- Directions: The answer must consist of each line below that contains the string "tries".

□ □ □ □

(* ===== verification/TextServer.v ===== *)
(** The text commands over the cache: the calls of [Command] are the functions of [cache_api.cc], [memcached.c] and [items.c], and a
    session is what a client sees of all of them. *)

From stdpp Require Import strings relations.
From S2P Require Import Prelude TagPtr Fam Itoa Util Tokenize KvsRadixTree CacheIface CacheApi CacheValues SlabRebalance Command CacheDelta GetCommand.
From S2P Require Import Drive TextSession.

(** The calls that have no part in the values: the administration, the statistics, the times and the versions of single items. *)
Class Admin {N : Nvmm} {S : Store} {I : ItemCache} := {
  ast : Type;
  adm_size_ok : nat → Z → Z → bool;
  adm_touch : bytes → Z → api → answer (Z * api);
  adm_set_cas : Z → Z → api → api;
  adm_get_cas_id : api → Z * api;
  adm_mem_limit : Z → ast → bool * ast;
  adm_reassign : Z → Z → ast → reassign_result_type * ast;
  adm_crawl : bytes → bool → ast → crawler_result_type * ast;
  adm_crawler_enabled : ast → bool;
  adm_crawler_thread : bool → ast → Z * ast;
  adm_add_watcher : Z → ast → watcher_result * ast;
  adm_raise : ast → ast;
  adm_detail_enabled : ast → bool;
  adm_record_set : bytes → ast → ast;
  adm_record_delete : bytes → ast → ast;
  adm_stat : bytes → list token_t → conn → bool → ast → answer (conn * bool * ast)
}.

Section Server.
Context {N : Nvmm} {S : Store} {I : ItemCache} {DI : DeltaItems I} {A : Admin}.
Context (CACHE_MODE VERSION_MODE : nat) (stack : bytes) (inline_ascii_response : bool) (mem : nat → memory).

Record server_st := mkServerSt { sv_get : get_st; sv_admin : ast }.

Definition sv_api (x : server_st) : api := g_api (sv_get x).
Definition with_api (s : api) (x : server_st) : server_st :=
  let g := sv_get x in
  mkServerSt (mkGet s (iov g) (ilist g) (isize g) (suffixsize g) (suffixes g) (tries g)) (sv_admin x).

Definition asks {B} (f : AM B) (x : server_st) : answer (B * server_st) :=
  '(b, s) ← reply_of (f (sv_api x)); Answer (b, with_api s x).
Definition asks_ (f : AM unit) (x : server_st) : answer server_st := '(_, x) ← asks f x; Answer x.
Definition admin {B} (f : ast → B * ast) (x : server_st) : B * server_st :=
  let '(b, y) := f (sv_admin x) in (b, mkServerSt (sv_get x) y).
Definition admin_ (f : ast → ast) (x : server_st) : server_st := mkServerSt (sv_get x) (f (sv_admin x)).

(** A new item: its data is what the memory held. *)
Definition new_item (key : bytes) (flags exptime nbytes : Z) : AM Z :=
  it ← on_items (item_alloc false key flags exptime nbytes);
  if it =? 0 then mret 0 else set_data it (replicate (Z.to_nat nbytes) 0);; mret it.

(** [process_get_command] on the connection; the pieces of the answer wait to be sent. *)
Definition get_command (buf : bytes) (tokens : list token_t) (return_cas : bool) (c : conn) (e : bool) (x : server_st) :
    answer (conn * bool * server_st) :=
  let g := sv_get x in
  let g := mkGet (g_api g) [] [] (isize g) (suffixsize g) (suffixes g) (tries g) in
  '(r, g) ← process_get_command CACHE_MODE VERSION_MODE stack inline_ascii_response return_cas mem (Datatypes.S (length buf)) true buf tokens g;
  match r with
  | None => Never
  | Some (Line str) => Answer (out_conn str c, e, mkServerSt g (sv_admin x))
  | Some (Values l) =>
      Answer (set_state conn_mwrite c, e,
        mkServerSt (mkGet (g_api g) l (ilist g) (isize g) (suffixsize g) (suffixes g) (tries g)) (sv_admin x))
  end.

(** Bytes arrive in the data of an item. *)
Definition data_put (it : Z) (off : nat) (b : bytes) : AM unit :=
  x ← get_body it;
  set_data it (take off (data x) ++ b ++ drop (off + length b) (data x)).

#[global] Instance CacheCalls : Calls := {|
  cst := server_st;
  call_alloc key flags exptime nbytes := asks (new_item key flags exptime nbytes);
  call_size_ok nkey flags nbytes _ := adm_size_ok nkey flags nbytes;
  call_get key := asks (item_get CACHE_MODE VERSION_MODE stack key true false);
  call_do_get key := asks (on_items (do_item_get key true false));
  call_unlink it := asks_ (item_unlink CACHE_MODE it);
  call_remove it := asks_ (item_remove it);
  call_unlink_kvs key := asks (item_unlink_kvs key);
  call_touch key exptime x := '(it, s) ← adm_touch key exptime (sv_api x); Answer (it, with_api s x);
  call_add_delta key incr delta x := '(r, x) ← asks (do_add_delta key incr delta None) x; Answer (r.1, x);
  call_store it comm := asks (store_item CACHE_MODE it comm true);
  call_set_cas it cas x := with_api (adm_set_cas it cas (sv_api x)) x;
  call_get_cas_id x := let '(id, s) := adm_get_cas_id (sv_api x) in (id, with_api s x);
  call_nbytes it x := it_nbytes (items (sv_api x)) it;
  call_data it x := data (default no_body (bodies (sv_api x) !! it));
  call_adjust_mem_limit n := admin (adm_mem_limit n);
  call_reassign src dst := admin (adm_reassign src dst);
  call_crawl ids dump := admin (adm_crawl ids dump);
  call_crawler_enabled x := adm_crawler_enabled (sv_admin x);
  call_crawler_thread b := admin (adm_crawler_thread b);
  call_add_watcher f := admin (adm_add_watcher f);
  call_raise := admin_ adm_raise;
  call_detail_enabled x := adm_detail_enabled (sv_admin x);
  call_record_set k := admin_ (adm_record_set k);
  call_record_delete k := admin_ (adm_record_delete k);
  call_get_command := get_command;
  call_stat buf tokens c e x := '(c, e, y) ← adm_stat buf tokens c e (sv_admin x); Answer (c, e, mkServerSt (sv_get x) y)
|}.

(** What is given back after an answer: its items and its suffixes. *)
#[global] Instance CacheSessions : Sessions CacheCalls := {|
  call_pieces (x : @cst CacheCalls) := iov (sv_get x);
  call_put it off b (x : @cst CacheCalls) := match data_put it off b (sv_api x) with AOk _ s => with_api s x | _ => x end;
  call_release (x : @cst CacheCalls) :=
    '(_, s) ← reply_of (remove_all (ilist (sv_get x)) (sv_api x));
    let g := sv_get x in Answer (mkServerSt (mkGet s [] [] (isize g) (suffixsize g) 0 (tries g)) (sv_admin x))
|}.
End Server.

□ □ □ □

- Answer to the exercise:
  mkServerSt (mkGet s (iov g) (ilist g) (isize g) (suffixsize g) (suffixes g) (tries g)) (sv_admin x).
  let g := mkGet (g_api g) [] [] (isize g) (suffixsize g) (suffixes g) (tries g) in
        mkServerSt (mkGet (g_api g) l (ilist g) (isize g) (suffixsize g) (suffixes g) (tries g)) (sv_admin x))
    let g := sv_get x in Answer (mkServerSt (mkGet s [] [] (isize g) (suffixsize g) 0 (tries g)) (sv_admin x))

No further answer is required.